Source data

BEGIN

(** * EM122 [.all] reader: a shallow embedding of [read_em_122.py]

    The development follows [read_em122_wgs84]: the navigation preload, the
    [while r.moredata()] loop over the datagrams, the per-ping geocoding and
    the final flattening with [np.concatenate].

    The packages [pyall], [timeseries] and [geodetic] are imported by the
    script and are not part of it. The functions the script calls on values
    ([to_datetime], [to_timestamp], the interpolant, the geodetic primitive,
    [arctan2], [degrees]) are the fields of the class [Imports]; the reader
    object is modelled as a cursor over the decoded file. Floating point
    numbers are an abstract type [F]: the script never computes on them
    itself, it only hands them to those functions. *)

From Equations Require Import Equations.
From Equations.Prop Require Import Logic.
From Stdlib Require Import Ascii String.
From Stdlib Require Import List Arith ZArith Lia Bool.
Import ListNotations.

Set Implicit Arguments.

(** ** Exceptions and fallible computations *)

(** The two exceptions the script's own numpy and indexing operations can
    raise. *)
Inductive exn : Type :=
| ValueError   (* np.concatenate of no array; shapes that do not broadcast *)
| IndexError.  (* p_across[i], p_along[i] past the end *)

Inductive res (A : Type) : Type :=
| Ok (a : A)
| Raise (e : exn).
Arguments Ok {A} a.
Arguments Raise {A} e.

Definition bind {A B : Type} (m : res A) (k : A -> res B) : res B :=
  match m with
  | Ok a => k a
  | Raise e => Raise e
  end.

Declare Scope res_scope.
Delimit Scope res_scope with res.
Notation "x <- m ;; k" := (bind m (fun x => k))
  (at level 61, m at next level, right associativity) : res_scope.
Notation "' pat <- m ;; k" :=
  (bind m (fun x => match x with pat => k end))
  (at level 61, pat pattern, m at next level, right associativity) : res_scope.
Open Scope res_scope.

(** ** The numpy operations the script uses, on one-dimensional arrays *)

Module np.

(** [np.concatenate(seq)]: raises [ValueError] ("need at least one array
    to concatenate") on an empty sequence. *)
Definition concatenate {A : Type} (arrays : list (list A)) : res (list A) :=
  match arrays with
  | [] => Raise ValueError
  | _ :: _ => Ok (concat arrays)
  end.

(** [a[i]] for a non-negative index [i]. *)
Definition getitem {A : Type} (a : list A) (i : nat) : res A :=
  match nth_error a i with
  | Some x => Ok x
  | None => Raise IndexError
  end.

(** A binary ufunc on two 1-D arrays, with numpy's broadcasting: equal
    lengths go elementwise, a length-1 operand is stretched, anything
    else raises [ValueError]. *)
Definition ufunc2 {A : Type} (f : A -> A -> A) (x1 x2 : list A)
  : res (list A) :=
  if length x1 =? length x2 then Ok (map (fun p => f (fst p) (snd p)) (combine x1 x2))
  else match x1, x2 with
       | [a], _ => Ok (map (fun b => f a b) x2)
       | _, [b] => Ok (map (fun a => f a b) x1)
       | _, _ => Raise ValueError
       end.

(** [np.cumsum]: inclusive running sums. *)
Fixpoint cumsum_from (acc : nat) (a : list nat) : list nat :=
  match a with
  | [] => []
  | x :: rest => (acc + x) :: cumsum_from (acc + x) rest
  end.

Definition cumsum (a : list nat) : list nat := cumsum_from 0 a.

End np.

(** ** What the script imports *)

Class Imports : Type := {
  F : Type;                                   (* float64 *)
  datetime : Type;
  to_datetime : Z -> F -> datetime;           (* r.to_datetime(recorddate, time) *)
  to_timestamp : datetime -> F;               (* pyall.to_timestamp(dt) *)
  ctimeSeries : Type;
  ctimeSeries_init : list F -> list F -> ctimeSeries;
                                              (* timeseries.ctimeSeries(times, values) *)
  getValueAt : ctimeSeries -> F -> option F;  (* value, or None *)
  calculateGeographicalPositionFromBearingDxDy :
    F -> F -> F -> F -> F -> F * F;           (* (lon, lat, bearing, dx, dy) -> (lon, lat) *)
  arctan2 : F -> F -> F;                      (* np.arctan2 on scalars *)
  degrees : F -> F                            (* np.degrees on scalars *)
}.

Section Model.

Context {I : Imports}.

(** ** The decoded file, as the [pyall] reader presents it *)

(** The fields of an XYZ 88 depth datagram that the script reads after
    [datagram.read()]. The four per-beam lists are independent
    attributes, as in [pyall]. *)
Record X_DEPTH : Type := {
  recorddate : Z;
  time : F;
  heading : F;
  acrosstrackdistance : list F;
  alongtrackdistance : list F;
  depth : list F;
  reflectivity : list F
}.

END

Brief -> Of the entries above, repeat exactly the lines between the line with "if length x1" and the line with "to_datetime : Z", inclusive, and no others.

Answer for this exercise ->
  if length x1 =? length x2 then Ok (map (fun p => f (fst p) (snd p)) (combine x1 x2))
  else match x1, x2 with
       | [a], _ => Ok (map (fun b => f a b) x2)
       | _, [b] => Ok (map (fun a => f a b) x1)
       | _, _ => Raise ValueError
       end.

(** [np.cumsum]: inclusive running sums. *)
Fixpoint cumsum_from (acc : nat) (a : list nat) : list nat :=
  match a with
  | [] => []
  | x :: rest => (acc + x) :: cumsum_from (acc + x) rest
  end.

Definition cumsum (a : list nat) : list nat := cumsum_from 0 a.

End np.

(** ** What the script imports *)

Class Imports : Type := {
  F : Type;                                   (* float64 *)
  datetime : Type;
  to_datetime : Z -> F -> datetime;           (* r.to_datetime(recorddate, time) *)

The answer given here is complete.